Plans to revitalise lending could put the brakes on rising mortgage rates but people who already find themselves shut out of borrowing are unlikely to see a dramatic change, analysts said today.
Household borrowing has remained sluggish in recent months with a trend towards people paying down their debts rather than taking out new loans amid the uncertain economy and tough employment conditions.
Mortgage lending plummeted in April, as the number of house purchase loans fell by 30 per cent month-on-month to 36,000 loans worth £5.3 billion, figures released yesterday by the Council of Mortgage Lenders (CML) showed.
The drop has in part been put down to the ending of a two-year stamp duty concession for first-time buyers in March, which lenders and estate agents say has distorted the market.
But lenders have also been tightening their borrowing criteria amid the weak economy and the continuing eurozone crisis, which has made it tougher for people to take out a mortgage and triggered a drop in the proportion of approvals.
They have also been raising their mortgage rates in recent months for both new borrowers and more than a million existing ones, blaming the increased cost of funding a mortgage.
Vicky Redwood, chief UK economist at Capital Economics, said that the new measures may simply act to stop rates rising further.
She said: "It will make a difference but it could just be that these measures stop mortgage rates and business rates from rising further, rather than bringing about falls.
"Banks have faced increases in costs which they haven't fully passed on yet."

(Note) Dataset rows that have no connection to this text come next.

(** X12: a call for a file with a date asks for the folder
    [date - city] of the destination directory, [city] being the place
    name it printed.  For two such calls with calendar dates and place
    names without a slash, the two folders are the same exactly when the
    dates agree on year, month and day and the place names are the same
    text.  (A slash in a place name is read as a path separator, and the
    folder is then another one.) *)
Theorem same_folder_same_day_and_city (E : Env) (self : PhotoOrganizer)
    (p1 p2 : Path) (w1 w2 : World) (d1 d2 : datetime) :
  let city1 := (city_step E p1 (log w1) d1).1 in
  let city2 := (city_step E p2 (log w2) d2).1 in
  let folder1 := destination_folder E self p1 (log w1) d1 in
  let folder2 := destination_folder E self p2 (log w2) d2 in
  get_photo_date E p1 (exif_of E p1) = Some d1 →
  get_photo_date E p2 (exif_of E p2) = Some d2 →
  valid_date (year d1) (month d1) (day d1) = true →
  valid_date (year d2) (month d2) (day d2) = true →
  no_slash city1 = true → no_slash city2 = true →
  EvPrint (MsgCity city1) ∈ log (process_photo E self p1 w1).2
  ∧ EvMkdir folder1 ∈ log (process_photo E self p1 w1).2
  ∧ EvPrint (MsgCity city2) ∈ log (process_photo E self p2 w2).2
  ∧ EvMkdir folder2 ∈ log (process_photo E self p2 w2).2
  ∧ folder1 = destination_dir self ++ [strftime d1 +:+ " - " +:+ city1]
  ∧ (folder1 = folder2
     ↔ year d1 = year d2 ∧ month d1 = month d2 ∧ day d1 = day d2
       ∧ city1 = city2).
Proof.
  intros city1 city2 folder1 folder2 Hd1 Hd2 Hv1 Hv2 Hc1 Hc2.
  destruct (process_photo_mkdir E self p1 w1 d1 Hd1) as [Hm1 Hp1].
  destruct (process_photo_mkdir E self p2 w2 d2 Hd2) as [Hm2 Hp2].
  split; [done|]. split; [done|]. split; [done|]. split; [done|].
  unfold folder1, folder2.
  rewrite (destination_folder_single E self p1 (log w1) d1 Hc1).
  rewrite (destination_folder_single E self p2 (log w2) d2 Hc2).
  split; [done|]. fold city1 city2. split.
  - intros Heq. apply app_inj_tail in Heq as [_ Heq].
    by apply folder_name_inj.
  - intros (Hy & Hm & Hd & ->). unfold strftime. by rewrite Hy, Hm, Hd.
Qed.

Ms Redwood said that the intervention could possibly soften the blow of borrowing criteria becoming more restrictive.
But she added: "The question is whether banks want to lend more to households, when the outlook is so uncertain.
"I don't think we're suddenly going to see the tap fully turned on."
Bank of England figures showed this week that the typical rate being offered to customers for a two-year fixed rate mortgage with a 25 per cent deposit held steady at 3.66 per cent in May, following increases every month since October last year.
The rate for two-year fixed deals for people with just a 10 per cent deposit increased by 25 percentage points from April to 6.04 per cent, the highest rate since January 2011 and a figure which has also been steadily rising since last autumn.
Other types of household borrowing have also been weak. Credit card lending contracted by the biggest monthly amount since 2006 in April, with repayments outstripping new borrowing by £118 million.
There have also been signs that people are dipping into their savings to cover high living costs rather than taking out new credit.
Recent figures from the Building Societies Association (BSA) showed that withdrawals from accounts in April outweighed new saving for the fifth month in a row.
Savers have struggled to find accounts giving them real returns on their money following three years of record low interest rates.
James Cotton, marketing manager at mortgage broker London and Country Mortgages, said that just the announcement alone could give lenders a confidence boost.
He said: "I don't know whether we're necessarily going to see a lot more lending going on. Lenders are being very cautious about who they will lend to and how much of a deposit people have.
"I don't think it will necessarily change that, but it might help the price of mortgages come down a bit. There might also be a bit more of a choice of mortgages."
He added: "This is a scheme to counteract major problems. It could give banks a little bit more confidence, that even if things do go downhill with the eurozone, there is a bit of support there."